* [TASK PROMPT] Please copy out the entries below exactly, beginning with the line that contains "(** Follow every" and ending with the line that contains "destruct (search_permitted_peers f", and include nothing outside that span.

##### MATERIAL PROVIDED #####

(** *** Concrete inputs used by the examples *)

Definition empty_store : Store :=
  {| committed := {| batches := []; block_batch := ∅ |}; pending := None; calls := [] |}.

(** An environment in which every store operation succeeds. *)
Definition healthy_env (blocks : list BlockInfo) (clock : Z) : Env :=
  {| GetUnbatchedBlocks_result := inr blocks;
     now := u64 clock;
     Beginx_err := None;
     NewBatchInDBTx_result := inr "batch-1"%string;
     SetBatchIDForBlocksInDBTx_err := None;
     Commit_err := None;
     Rollback_err := None |}.

Definition block_at (number gas timestamp : Z) : BlockInfo :=
  {| Number := u64 number; Hash := ""; ParentHash := "";
     TxNum := u64 1; GasUsed := u64 gas; BlockTimestamp := u64 timestamp |}.

(** The gas figures of the batch-formation example. *)
Definition example_blocks : list BlockInfo :=
  [block_with_gas 1000000; block_with_gas 1000000;
   block_with_gas 1500000; block_with_gas 500000].

(** The same gas figures on blocks 1 to 4, stamped long before the clock
    readings used below. *)
Definition numbered_blocks : list BlockInfo :=
  [block_at 1 1000000 1600000000; block_at 2 1000000 1600000003;
   block_at 3 1500000 1600000006; block_at 4 500000 1600000009].

(** Two blocks whose gas adds up to [2^64]: the running sum wraps to 0. *)
Definition wrapping_blocks : list BlockInfo :=
  [block_with_gas 1000000; block_with_gas (2 ^ 64 - 1000000)].

(** A 100-second-old block whose timestamp is within 300 of [2^64]. *)
Definition late_block : BlockInfo := block_at 7 21000 (2 ^ 64 - 200).
Definition late_env : Env := healthy_env [late_block] (2 ^ 64 - 100).

(** A block stamped 1,700,000,000 that uses 21,000 gas. *)
Definition fresh_block : BlockInfo := block_at 1 21000 1700000000.

(** A block that alone uses more gas than a batch may hold. *)
Definition oversized_block : BlockInfo := block_at 9 3000001 1700000000.

(** An environment in which the store operation chosen by [broken] fails. *)
Definition failing_env (blocks : list BlockInfo) (broken : call) : Env :=
  {| GetUnbatchedBlocks_result := inr blocks;
     now := u64 1700000000;
     Beginx_err := match broken with CBeginx => Some "begin failed"%string | _ => None end;
     NewBatchInDBTx_result :=
       match broken with
       | CNewBatchInDBTx => inl "insert failed"%string
       | _ => inr "batch-1"%string
       end;
     SetBatchIDForBlocksInDBTx_err :=
       match broken with
       | CSetBatchIDForBlocksInDBTx => Some "update failed"%string
       | _ => None
       end;
     Commit_err := match broken with CCommit => Some "commit failed"%string | _ => None end;
     Rollback_err := None |}.

(** *** Vocabulary of the further properties *)

(** Transactions in a list of blocks, as a mathematical integer. *)
Definition tx_sum (l : list BlockInfo) : Z :=
  foldr (fun b acc => to_Z (TxNum b) + acc) 0 l.

(** The block numbers of a list of blocks, as keys of the assignment map. *)
Definition numbers (l : list BlockInfo) : list Z := (fun b => to_Z (Number b)) <$> l.

(** The calls an invocation added to the store's log. *)
Definition new_calls (before after : Store) : list call :=
  drop (length (calls before)) (calls after).

End L2.

(** ** Package message: proof messages *)

(** *** Bytes, and the library encoders the package calls *)

Definition Z_of_byte (b : byte) : Z := Z.of_N (Byte.to_N b).

(** Go's [byte(z)]: the low 8 bits. *)
Definition byte_of_Z (z : Z) : byte :=
  match Byte.of_N (Z.to_N (z mod 256)) with
  | Some b => b
  | None => x00
  end.

(** Bytes as the numbers below 256. *)
Definition byte_to_nat (b : byte) : nat := N.to_nat (Byte.to_N b).
Definition byte_of_nat (n : nat) : byte := byte_of_Z (Z.of_nat n).

(** Big-endian value of a byte string. *)
Definition be_to_Z (bs : list byte) : Z :=
  fold_left (fun acc b => 256 * acc + Z_of_byte b) bs 0.

(** The [n] low bytes of [i], most significant first. *)
Fixpoint be_bytes (n : nat) (i : Z) : list byte :=
  match n with
  | O => []
  | S n' => be_bytes n' (Z.shiftr i 8) ++ [byte_of_Z i]
  end.

Abbreviation uint8 := Naive.word8.
Abbreviation uint32 := Naive.word32.

(** Go's [encoding/hex]. *)
Module hex.

Definition hextable : list ascii := list_ascii_of_string "0123456789abcdef".

Definition hexdigit (n : Z) : ascii := nth (Z.to_nat n) hextable "0"%char.

(** [reverseHexTable]: the value of a hexadecimal character, or none. *)
Definition fromHexChar (c : ascii) : option Z :=
  let n := Z.of_N (N_of_ascii c) in
  if (48 <=? n) && (n <=? 57) then Some (n - 48)
  else if (97 <=? n) && (n <=? 102) then Some (n - 97 + 10)
  else if (65 <=? n) && (n <=? 70) then Some (n - 65 + 10)
  else None.
(** C10, as the code has it: when the parameter generation of the
    first call succeeds, N > 1 calls of the listener set-up all
    succeed and generate the parameters once, in the first call; each
    later call returns [RS_RET_OK] and leaves the process state,
    trace included, as the first call left it. *)
Theorem gtlsGlblInitLstn_generates_once (env : environment) (n : nat) (w : world) :
  (1 < n)%nat ->
  bGlblSrvrInitDone w = 0 ->
  gnutls_ret env gnutls_dh_params_init (clock w) = 0 ->
  gnutls_ret env (gnutls_dh_params_generate2 DH_BITS) (S (clock w)) = 0 ->
  gtlsGlblInitLstn env w = (Done RS_RET_OK, listener_ready w) /\
  gtlsGlblInitLstn env (listener_ready w) = (Done RS_RET_OK, listener_ready w) /\
  repeat_gtlsGlblInitLstn env n w = (repeat (Done RS_RET_OK) n, listener_ready w) /\
  dh_generations (trace (listener_ready w)) = S (dh_generations (trace w)).
Proof.
  intros Hn Hflag Hinit Hgen.
  pose proof (gtlsGlblInitLstn_first env w Hflag Hinit Hgen) as Hfirst.
  assert (Hready : bGlblSrvrInitDone (listener_ready w) <> 0) by (simpl; lia).
  split; [exact Hfirst|].
  split; [apply gtlsGlblInitLstn_done; exact Hready|].
  split.
  - destruct n as [|n]; [lia|].
    cbn [repeat_gtlsGlblInitLstn repeat].
    rewrite Hfirst, (repeat_gtlsGlblInitLstn_done env n _ Hready). reflexivity.
  - unfold dh_generations, listener_ready. cbn [trace tick].
    rewrite !filter_app, !length_app. simpl. lia.
Qed.

Lemma gtlsGlblInitLstn_generates_once_witness :
  gtlsGlblInitLstn quiet_env fresh_world = (Done RS_RET_OK, listener_ready fresh_world) /\
  gtlsGlblInitLstn quiet_env (listener_ready fresh_world)
  = (Done RS_RET_OK, listener_ready fresh_world) /\
  repeat_gtlsGlblInitLstn quiet_env 3 fresh_world
  = (repeat (Done RS_RET_OK) 3, listener_ready fresh_world) /\
  dh_generations (trace (listener_ready fresh_world))
  = S (dh_generations (trace fresh_world)).
Proof.
  apply (gtlsGlblInitLstn_generates_once quiet_env 3 fresh_world).
  - lia.
  - reflexivity.
  - reflexivity.
  - reflexivity.
Defined.

(** C10 as stated fails: when the generation fails, the flag stays 0
    and the next call generates again; two calls, two generations. *)
Lemma gtlsGlblInitLstn_regenerates_after_failure :
  fst (repeat_gtlsGlblInitLstn no_dh_env 2 fresh_world)
  = [Done RS_RET_GNUTLS_ERR; Done RS_RET_GNUTLS_ERR] /\
  dh_generations (trace (snd (repeat_gtlsGlblInitLstn no_dh_env 2 fresh_world))) = 2%nat /\
  bGlblSrvrInitDone (snd (repeat_gtlsGlblInitLstn no_dh_env 2 fresh_world)) = 0.
Proof. repeat split; reflexivity. Qed.

(** On a process that is set up, [LstnInit] is the transport driver's
    listener set-up and nothing else. *)
Lemma LstnInit_when_ready (env : environment) (pLstnPort pLstnIP : string)
    (iSessMax : Z) (w : world) :
  bGlblSrvrInitDone w <> 0 ->
  LstnInit env pLstnPort pLstnIP iSessMax w
  = (Done (ptcp_ret env (nsd_ptcp_LstnInit pLstnPort pLstnIP iSessMax) (clock w)),
     tick (nsd_ptcp_LstnInit pLstnPort pLstnIP iSessMax) w).
Proof.
  intros Hdone. unfold LstnInit, c_function. run_c.
  rewrite (gtlsGlblInitLstn_done env w Hdone). run_c. reflexivity.
Qed.

(** ** Tear-down on failure *)

(** C5 fails on the accepting side.  A TLS listener accepts a
    connection whose handshake fails for good: [AcceptConnReq] returns
    [RS_RET_TLS_HANDSHAKE_ERR] and hands no object to the caller, but
    the session handle that [gnutls_init] created is never given to
    [gnutls_deinit]: the destructor ends the TLS session only when
    [iMode] is 1, and [iMode] of the new object is still 0. *)
Theorem AcceptConnReq_leaks_session_handle :
  fst (AcceptConnReq refusing_env 1 tls_listener fresh_world)
  = Done RS_RET_TLS_HANDSHAKE_ERR /\
  fst (snd (AcceptConnReq refusing_env 1 tls_listener fresh_world))
  = mkAccept None None /\
  filter is_init (trace (snd (snd (AcceptConnReq refusing_env 1 tls_listener fresh_world))))
  = [gnutls_init GNUTLS_SERVER] /\
  filter is_deinit (trace (snd (snd (AcceptConnReq refusing_env 1 tls_listener fresh_world))))
  = [] /\
  trace (snd (snd (AcceptConnReq refusing_env 1 tls_listener fresh_world)))
  = [nsd_ptcp_Construct; gnutls_certificate_set_x509_key_file;
     nsd_ptcp_Destruct (Some 0%nat); nsd_ptcp_AcceptConnReq (Some 0%nat);
     gnutls_init GNUTLS_SERVER; gnutls_set_default_priority 4%nat;
     gnutls_credentials_set 4%nat; gnutls_certificate_server_set_request 4%nat;
     gnutls_dh_set_prime_bits 4%nat DH_BITS; gnutls_transport_set_ptr 4%nat 0;
     gnutls_handshake 4%nat; nsd_ptcp_Destruct (Some 3%nat)].
Proof. repeat split; reflexivity. Qed.

(** ** Connecting *)

Lemma Connect_reaches_handshake (env : environment) (family : Z) (port host : string)
    (pThis : nsd_gtls_t) (w : world) :
  iMode pThis <> 0 ->
  Connect_setup_succeeds env family port host pThis ->
  Connect env family port host (pThis, w)
  = let st := Connect_after_handshake env family port host pThis w in
    if gnutls_ret env (gnutls_handshake (S (clock w))) (7 + clock w)%nat =? 0 then
      match gtlsChkFingerprint env st with
      | (Done RS_RET_OK, st') => (Done RS_RET_OK, st')
      | (Done iRet, (pThis', w')) =>
          (Done iRet,
           if negb (bHaveSess pThis' =? 0)
           then (set_bHaveSess 0 pThis', tick (gnutls_deinit (sess pThis')) w')
           else (pThis', w'))
      | (Spinning, st') => (Spinning, st')
      end
    else
      (Done RS_RET_GNUTLS_ERR,
       (set_bHaveSess 0 (fst st), tick (gnutls_deinit (S (clock w))) (snd st))).
Proof.
  intros Hmode (Hconn & Hinit & Hprio & Htype & Hcred & Hsock).
  apply Z.eqb_neq in Hmode.
  unfold Connect, c_function. run_c.
  rewrite Hconn. run_c. rewrite Hmode. run_c.
  rewrite Hinit. cbn [Z.eqb]. run_c.
  rewrite Hprio. cbn [Z.eqb]. run_c.
  rewrite Htype. cbn [Z.eqb]. run_c.
  rewrite Hcred. cbn [Z.eqb]. run_c.
  rewrite Hsock. run_c.
  cbv zeta. unfold Connect_after_handshake, Connect_calls, tick. run_c.
  rewrite <- !app_assoc. cbn [app Nat.add].
  destruct (gnutls_ret env (gnutls_handshake (S (clock w)))
              (S (S (S (S (S (S (S (clock w)))))))) =? 0); run_c.
  - match goal with
    | |- context [gtlsChkFingerprint env ?st] =>
        destruct (gtlsChkFingerprint env st) as [[iRet|] [pThis' w']]
    end; run_c; [|reflexivity].
    destruct iRet; run_c; try reflexivity;
      destruct (bHaveSess pThis' =? 0); reflexivity.
  - cbn [Z.eqb negb]. run_c. rewrite <- app_assoc. reflexivity.
Qed.

(** Follow every path of a body: split on each test that the
    environment or the session decides. *)
Ltac split_paths :=
  repeat (run_c;
          try rewrite GenFingerprintStr_appended;
          match goal with
          | |- context [search_permitted_peers ?f ?l] =>
              destruct (search_permitted_peers f l)
          | |- context [match peer_certs ?e ?c ?t with _ => _ end] =>
              destruct (peer_certs e c t)
          | |- context [match ptcp_ret ?e ?c ?t with _ => _ end] =>
              destruct (ptcp_ret e c t)
          | |- context [if ?b then _ else _] => destruct b
          end).

(** Whatever the environment answers, the peer check makes no
    handshake call and gives no session up, and it leaves the session's
    handle fields alone. *)
Lemma gtlsChkFingerprint_calls (env : environment) (pThis : nsd_gtls_t) (w : world) :
  exists calls,
    trace (snd (snd (gtlsChkFingerprint env (pThis, w)))) = trace w ++ calls /\
    filter is_handshake calls = [] /\
    filter is_deinit calls = [] /\
    bHaveSess (fst (snd (gtlsChkFingerprint env (pThis, w)))) = bHaveSess pThis /\
    sess (fst (snd (gtlsChkFingerprint env (pThis, w)))) = sess pThis.
Proof.
  unfold gtlsChkFingerprint, c_function, gtlsChkFingerprint_body,
    gtlsChkFingerprint_finalize.
  split_paths; unfold tick; run_c; rewrite <- ?app_assoc; cbn [app];
    (eexists; split; [try reflexivity; symmetry; apply app_nil_r|]);
    repeat split; reflexivity.
Qed.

#####

* [ANSWER BOX]
(** Follow every path of a body: split on each test that the
    environment or the session decides. *)
Ltac split_paths :=
  repeat (run_c;
          try rewrite GenFingerprintStr_appended;
          match goal with
          | |- context [search_permitted_peers ?f ?l] =>
              destruct (search_permitted_peers f l)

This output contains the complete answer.